President Donald Trump characteristically took most of the credit for how Baghdadi had “died like a dog,” although he also acknowledged the efforts of the troops who had actually carried out the dangerous mission, and we must begrudgingly admit he has done something right. We were always harsh critics of President Barack Obama, but begrudgingly gave him some of the credit for the necessary killing of Al-Qaeda leader Osama bin Laden, so we’re obliged do the same for Trump.
We only gave Obama so much credit for the bin Laden hit, though, and would always roll our eyes when our Democratic friends boasted of how Obama had succeeded where President George W. Bush had failed, which seemed to us like bragging about how Nixon landed a man on the moon after Presidents Kennedy and Johnson had failed in the effort.
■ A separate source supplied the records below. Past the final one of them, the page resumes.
(** * Byte-length calculation and buffer adaptation of deno_bson

    A shallow embedding of [src/parser/calculate_size.ts] and
    [src/ensure_buffer.ts], and the properties of the size computation
    stated over it. *)

From Stdlib Require Import ZArith NArith QArith Qround List String Ascii Bool Lia.
From Stdlib Require Import Permutation.
Import ListNotations.
Local Open Scope Z_scope.

(** ** JavaScript strings and their UTF-8 length *)

(** A JavaScript string is a sequence of UTF-16 code units. *)
Definition jsstring := list N.

(** An ASCII literal as a JavaScript string. *)
Fixpoint js (s : string) : jsstring :=
  match s with
  | EmptyString => []
  | String a rest => N_of_ascii a :: js rest
  end.

Definition isHighSurrogate (u : N) : bool := (55296 <=? u)%N && (u <=? 56319)%N.
Definition isLowSurrogate (u : N) : bool := (56320 <=? u)%N && (u <=? 57343)%N.

(** [Buffer.byteLength(s, "utf8")] of the imported buffer library: the number
    of bytes of the UTF-8 encoding of [s].  A code unit below 0x80 takes one
    byte, one below 0x800 two, a surrogate pair four, any other unit three
    (an unpaired surrogate is encoded as U+FFFD, which takes three). *)
Fixpoint Buffer_byteLength (s : jsstring) : Z :=
  match s with
  | [] => 0
  | u :: rest =>
      if (u <? 128)%N then 1 + Buffer_byteLength rest
      else if (u <? 2048)%N then 2 + Buffer_byteLength rest
      else if isHighSurrogate u then
        match rest with
        | l :: rest' =>
            if isLowSurrogate l then 4 + Buffer_byteLength rest'
            else 3 + Buffer_byteLength rest
        | [] => 3
        end
      else 3 + Buffer_byteLength rest
  end.

(** [i.toString()] for an array index: its decimal digits. *)
Fixpoint digits (d : Decimal.uint) : jsstring :=
  match d with
  | Decimal.Nil => []
  | Decimal.D0 r => 48%N :: digits r
  | Decimal.D1 r => 49%N :: digits r
  | Decimal.D2 r => 50%N :: digits r
  | Decimal.D3 r => 51%N :: digits r
  | Decimal.D4 r => 52%N :: digits r
  | Decimal.D5 r => 53%N :: digits r
  | Decimal.D6 r => 54%N :: digits r
  | Decimal.D7 r => 55%N :: digits r
  | Decimal.D8 r => 56%N :: digits r
  | Decimal.D9 r => 57%N :: digits r
  end.

Definition toString (i : nat) : jsstring := digits (Nat.to_uint i).

(** ** JavaScript numbers *)

(** A number is an IEEE double.  The finite doubles are rationals (every
    double is [m * 2^e]); the calculator only applies [Math.floor], [===],
    [>=] and [<=] to a number, and on finite doubles these agree with the
    exact operations on the rational value.  Negative zero is the rational
    0: the four operations do not tell it from positive zero. *)
Inductive number : Type :=
| Finite (q : Q)
| NaN
| PosInfinity
| NegInfinity.

Definition ofZ (z : Z) : number := Finite (inject_Z z).

Definition Math_floor (n : number) : number :=
  match n with
  | Finite q => Finite (inject_Z (Qfloor q))
  | other => other
  end.

(** [a === b] on numbers: NaN is equal to nothing. *)
Definition strictEquals (a b : number) : bool :=
  match a, b with
  | Finite p, Finite q => Qeq_bool p q
  | PosInfinity, PosInfinity => true
  | NegInfinity, NegInfinity => true
  | _, _ => false
  end.

(** [a <= b] on numbers. *)
Definition lessEq (a b : number) : bool :=
  match a, b with
  | NaN, _ | _, NaN => false
  | Finite p, Finite q => Qle_bool p q
  | NegInfinity, _ => true
  | _, PosInfinity => true
  | _, _ => false
  end.

(** [a >= b] on numbers. *)
Definition greaterEq (a b : number) : bool := lessEq b a.

(** ** Values *)

(** The flags of a native regular expression. *)
Record regexpFlags : Type := {
  global : bool;
  ignoreCase : bool;
  multiline : bool;
  dotAll : bool;
  unicode : bool;
  sticky : bool;
  hasIndices : bool;
  unicodeSets : bool
}.

Unset Elimination Schemes.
These things take time, usually more time than any president has, and in the end presidents just give the go-ahead and take the credit for what was long planned before they took office.
Obama would have never been able to order the mission that killed bin-Laden if Bush hadn’t driven al-Qaeda from its base in Afghanistan, and redirected America’s intelligence and military and diplomatic power to the fight against radical Islamism, and whatever you think about how that’s worked out it did wind up with Obama taking credit for taking out bin-Laden and al-Qaeda not being in the news these days. The Islamic State wound up bloodily ruling a large swath of the Middle East in large part because of Obama’s withdrawal of troops from Iraq, where they had mostly won a very unpopular Bush started, but by the end of second term Obama was gored to send a small number of troops to Syria to train and support and give air cover to some fierce and relatively democratic Kurdish fighters who were opposed to both the Islamic State and the Syrian dictatorship.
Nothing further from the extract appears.